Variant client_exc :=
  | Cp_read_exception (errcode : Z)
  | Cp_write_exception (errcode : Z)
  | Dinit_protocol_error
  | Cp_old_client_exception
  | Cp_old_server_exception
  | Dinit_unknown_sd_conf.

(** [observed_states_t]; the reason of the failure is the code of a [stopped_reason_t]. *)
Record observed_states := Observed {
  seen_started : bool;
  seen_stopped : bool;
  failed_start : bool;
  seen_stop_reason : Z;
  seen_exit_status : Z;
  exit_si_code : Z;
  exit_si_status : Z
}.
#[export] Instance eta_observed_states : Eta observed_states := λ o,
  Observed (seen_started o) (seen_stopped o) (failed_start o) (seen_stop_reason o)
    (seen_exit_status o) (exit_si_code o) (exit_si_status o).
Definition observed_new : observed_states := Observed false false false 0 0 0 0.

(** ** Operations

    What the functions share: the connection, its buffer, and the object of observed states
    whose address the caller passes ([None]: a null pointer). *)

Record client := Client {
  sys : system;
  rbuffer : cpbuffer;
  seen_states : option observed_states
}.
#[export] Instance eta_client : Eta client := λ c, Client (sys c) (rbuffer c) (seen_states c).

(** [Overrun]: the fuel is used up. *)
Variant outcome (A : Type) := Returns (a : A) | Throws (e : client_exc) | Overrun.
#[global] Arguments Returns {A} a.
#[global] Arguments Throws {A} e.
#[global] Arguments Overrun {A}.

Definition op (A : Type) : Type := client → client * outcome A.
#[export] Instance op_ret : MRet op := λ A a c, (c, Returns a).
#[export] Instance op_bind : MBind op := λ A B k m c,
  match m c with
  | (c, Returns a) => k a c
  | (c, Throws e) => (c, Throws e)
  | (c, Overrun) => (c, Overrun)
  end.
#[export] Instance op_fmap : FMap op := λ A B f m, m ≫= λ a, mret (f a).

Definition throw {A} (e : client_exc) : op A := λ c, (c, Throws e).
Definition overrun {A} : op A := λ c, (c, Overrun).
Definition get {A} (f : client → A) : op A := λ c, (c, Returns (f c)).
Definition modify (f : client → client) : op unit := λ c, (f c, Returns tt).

==*==

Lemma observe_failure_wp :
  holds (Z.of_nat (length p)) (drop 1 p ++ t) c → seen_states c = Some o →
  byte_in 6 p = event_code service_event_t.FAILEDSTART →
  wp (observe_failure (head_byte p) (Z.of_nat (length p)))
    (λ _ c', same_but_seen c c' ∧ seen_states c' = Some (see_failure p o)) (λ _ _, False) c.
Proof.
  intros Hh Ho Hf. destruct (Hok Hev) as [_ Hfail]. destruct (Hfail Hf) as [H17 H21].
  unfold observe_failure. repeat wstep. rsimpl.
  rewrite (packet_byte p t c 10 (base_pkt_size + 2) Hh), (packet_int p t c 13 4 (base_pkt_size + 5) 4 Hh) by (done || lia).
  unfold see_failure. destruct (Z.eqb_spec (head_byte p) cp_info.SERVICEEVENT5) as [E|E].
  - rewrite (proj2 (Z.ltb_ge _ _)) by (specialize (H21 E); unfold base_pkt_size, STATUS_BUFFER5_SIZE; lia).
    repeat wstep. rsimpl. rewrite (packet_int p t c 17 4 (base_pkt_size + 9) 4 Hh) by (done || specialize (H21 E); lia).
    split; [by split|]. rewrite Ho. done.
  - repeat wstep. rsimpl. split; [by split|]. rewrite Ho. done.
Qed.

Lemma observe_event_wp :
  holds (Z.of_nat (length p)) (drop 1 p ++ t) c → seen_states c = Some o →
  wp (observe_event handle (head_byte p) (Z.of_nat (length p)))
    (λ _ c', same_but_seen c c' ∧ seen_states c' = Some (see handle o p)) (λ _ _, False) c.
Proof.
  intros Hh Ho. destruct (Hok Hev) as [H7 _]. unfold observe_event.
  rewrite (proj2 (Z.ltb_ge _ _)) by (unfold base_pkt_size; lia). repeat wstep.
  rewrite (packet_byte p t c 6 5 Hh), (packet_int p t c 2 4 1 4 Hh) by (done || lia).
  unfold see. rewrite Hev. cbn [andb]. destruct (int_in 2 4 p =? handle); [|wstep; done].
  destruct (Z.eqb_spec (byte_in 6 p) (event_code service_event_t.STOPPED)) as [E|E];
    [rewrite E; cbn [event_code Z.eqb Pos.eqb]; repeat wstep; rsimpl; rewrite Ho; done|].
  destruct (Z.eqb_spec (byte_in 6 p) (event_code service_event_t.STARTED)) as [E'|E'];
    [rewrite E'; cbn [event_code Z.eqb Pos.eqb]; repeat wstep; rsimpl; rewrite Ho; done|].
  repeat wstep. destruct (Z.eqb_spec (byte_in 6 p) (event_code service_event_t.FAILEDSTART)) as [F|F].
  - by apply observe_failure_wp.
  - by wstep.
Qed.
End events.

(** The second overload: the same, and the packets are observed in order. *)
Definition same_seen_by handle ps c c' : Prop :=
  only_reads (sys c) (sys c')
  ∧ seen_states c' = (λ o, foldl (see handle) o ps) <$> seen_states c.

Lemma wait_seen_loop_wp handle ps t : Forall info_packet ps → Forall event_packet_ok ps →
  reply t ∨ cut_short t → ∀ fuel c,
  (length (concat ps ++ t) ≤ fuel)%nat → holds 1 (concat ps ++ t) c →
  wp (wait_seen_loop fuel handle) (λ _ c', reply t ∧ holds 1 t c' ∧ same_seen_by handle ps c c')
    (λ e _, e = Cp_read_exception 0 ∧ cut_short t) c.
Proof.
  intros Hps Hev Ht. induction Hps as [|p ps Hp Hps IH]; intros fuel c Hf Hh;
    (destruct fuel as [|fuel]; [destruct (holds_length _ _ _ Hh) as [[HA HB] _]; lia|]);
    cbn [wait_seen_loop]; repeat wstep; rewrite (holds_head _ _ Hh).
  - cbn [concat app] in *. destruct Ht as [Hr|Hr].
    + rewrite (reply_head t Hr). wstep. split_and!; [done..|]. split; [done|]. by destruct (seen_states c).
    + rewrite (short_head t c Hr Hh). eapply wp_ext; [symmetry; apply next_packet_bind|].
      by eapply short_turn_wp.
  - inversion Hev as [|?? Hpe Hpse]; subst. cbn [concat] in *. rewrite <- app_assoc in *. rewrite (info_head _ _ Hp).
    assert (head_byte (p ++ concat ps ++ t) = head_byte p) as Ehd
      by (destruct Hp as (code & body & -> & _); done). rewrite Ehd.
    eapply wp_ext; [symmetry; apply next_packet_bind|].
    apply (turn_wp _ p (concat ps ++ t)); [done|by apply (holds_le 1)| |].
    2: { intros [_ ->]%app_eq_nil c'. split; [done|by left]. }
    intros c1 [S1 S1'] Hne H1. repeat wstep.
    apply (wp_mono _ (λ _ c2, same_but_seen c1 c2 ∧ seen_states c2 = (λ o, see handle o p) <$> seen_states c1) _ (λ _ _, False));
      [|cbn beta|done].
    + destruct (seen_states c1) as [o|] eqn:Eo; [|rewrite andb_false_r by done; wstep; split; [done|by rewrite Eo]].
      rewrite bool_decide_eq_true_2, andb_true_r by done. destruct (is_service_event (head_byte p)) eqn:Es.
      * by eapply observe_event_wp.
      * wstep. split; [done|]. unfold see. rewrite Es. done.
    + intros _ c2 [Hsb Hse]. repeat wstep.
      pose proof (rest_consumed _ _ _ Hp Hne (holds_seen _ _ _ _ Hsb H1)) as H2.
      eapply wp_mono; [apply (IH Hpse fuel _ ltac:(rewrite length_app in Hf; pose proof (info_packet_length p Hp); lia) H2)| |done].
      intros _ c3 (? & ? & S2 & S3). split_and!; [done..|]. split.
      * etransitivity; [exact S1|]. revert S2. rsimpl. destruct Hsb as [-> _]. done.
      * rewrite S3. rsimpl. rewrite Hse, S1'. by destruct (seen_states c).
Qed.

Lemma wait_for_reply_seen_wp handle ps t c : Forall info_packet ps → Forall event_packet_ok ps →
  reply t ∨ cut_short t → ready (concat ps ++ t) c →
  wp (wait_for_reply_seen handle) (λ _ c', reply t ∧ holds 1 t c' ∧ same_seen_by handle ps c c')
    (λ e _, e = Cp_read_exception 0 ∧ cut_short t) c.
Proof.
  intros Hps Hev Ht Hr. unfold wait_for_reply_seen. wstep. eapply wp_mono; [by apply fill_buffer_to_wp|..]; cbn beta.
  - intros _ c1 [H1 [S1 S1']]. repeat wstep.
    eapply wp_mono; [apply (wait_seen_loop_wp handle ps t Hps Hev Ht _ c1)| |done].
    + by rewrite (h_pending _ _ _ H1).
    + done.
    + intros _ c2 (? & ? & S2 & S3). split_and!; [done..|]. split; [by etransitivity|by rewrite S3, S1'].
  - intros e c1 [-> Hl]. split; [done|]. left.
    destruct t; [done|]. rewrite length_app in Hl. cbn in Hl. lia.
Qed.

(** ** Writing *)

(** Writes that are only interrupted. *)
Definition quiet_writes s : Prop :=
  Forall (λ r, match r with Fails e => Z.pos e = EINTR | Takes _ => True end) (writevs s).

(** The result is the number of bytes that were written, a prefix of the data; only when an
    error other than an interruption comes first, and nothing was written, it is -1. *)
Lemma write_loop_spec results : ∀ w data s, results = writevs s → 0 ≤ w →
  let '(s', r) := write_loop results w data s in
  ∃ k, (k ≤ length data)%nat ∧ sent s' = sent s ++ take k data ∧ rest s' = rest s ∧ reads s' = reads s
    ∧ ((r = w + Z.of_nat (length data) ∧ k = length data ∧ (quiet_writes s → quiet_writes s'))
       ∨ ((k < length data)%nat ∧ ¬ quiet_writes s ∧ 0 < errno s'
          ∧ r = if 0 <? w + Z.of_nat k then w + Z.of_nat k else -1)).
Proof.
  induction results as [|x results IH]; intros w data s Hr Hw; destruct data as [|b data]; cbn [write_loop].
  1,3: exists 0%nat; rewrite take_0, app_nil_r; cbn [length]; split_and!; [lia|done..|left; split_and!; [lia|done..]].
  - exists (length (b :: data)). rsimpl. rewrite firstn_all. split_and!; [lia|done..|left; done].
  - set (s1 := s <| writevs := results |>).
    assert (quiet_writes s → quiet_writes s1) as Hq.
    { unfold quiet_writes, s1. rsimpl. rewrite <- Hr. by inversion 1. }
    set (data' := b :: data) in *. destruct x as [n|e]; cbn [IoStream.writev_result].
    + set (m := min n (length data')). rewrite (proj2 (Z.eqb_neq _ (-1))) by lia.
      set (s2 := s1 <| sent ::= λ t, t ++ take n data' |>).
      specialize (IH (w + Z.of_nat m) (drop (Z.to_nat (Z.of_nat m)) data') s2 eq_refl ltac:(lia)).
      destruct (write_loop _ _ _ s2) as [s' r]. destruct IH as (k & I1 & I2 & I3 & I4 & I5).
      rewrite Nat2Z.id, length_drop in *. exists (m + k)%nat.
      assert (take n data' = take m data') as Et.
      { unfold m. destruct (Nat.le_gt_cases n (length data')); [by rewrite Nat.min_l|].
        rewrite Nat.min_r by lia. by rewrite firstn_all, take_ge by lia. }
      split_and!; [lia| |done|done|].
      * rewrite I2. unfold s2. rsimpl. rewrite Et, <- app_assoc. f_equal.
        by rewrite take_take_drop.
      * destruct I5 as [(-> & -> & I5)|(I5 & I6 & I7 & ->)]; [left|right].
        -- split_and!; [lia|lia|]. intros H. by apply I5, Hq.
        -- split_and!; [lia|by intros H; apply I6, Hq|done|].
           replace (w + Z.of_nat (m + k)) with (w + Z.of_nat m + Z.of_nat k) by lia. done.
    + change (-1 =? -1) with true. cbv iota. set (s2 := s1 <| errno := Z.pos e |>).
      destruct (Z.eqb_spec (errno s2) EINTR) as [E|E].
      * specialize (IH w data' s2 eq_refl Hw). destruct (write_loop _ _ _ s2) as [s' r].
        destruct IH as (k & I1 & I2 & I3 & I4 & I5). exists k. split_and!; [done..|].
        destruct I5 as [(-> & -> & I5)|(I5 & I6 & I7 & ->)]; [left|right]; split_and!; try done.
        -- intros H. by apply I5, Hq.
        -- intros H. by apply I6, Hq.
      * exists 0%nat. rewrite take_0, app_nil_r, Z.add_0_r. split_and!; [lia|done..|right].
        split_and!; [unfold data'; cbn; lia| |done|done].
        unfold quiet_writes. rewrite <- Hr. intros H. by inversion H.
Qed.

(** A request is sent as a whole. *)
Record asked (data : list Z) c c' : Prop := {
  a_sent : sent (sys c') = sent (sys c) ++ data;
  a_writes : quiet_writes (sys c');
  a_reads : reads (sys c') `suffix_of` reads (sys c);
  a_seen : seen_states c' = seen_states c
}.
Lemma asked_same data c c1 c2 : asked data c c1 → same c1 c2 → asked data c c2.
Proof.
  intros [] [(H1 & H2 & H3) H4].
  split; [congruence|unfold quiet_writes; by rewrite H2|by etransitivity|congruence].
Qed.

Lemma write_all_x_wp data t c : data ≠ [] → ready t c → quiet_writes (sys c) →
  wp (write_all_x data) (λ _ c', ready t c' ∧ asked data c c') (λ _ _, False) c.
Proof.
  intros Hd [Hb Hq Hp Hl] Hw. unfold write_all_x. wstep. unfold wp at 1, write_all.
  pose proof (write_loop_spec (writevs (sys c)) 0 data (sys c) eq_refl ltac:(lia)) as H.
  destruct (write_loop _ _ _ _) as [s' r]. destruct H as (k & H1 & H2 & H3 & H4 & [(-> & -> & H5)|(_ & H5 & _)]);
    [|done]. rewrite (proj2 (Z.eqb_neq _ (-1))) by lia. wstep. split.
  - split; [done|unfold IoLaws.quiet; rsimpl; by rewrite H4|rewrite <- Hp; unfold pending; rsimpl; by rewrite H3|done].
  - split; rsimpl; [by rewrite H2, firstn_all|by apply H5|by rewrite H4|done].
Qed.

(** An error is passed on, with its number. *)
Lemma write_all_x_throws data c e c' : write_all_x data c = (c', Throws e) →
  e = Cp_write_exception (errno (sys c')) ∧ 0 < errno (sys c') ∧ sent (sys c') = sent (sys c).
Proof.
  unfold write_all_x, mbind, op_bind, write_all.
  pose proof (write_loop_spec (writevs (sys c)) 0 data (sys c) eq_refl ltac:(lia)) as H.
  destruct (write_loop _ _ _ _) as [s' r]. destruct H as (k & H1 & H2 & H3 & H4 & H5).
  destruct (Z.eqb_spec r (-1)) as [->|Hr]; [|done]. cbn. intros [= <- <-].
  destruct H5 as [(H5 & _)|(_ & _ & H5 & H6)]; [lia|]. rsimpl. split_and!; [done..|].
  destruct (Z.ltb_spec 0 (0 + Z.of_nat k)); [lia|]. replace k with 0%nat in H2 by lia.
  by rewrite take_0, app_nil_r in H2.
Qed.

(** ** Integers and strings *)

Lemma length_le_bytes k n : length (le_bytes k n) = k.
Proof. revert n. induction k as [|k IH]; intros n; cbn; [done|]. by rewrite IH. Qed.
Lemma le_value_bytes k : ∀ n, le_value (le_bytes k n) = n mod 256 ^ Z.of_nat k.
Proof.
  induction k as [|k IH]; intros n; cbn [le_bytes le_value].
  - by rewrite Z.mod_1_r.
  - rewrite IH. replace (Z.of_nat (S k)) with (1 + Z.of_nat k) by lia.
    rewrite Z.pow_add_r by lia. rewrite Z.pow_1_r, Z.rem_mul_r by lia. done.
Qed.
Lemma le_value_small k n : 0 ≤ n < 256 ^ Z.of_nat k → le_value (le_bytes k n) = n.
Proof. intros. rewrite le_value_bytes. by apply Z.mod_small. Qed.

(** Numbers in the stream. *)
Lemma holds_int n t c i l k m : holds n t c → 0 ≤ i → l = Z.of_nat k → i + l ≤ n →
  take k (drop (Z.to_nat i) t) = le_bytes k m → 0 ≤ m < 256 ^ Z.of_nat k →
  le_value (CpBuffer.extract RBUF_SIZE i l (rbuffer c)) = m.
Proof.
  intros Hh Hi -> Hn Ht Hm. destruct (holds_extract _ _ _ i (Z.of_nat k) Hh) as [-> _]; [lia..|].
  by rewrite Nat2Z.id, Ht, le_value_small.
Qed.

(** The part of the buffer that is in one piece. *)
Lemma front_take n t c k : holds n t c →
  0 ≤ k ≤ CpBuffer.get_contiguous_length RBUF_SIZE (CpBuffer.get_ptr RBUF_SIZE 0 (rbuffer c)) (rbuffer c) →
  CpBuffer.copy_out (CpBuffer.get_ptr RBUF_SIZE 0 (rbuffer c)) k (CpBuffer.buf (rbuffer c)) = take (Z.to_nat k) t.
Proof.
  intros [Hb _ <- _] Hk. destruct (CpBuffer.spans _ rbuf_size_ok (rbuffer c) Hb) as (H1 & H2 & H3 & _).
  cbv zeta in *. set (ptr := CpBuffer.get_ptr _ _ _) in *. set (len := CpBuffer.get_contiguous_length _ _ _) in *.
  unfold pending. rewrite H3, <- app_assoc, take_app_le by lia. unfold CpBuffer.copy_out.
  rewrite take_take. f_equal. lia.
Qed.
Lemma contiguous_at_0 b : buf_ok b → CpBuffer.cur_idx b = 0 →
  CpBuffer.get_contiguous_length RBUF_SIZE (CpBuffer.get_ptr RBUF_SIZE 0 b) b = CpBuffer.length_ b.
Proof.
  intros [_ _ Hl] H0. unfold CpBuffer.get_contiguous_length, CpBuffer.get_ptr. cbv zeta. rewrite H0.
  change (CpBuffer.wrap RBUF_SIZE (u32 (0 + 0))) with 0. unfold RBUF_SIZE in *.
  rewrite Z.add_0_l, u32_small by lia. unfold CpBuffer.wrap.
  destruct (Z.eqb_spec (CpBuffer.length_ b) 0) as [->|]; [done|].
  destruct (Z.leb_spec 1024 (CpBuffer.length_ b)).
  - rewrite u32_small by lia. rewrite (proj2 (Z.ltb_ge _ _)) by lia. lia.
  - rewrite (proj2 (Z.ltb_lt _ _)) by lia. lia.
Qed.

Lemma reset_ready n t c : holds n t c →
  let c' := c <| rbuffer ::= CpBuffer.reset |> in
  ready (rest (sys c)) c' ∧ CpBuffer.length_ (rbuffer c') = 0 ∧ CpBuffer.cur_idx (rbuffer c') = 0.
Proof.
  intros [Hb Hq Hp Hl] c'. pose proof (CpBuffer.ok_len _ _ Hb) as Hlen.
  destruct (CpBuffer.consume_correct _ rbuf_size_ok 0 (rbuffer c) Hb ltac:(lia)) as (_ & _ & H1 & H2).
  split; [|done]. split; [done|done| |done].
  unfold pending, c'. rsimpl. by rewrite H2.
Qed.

==*==

Going through the material, find each line with the string "Prop". Then state only how many there are.

3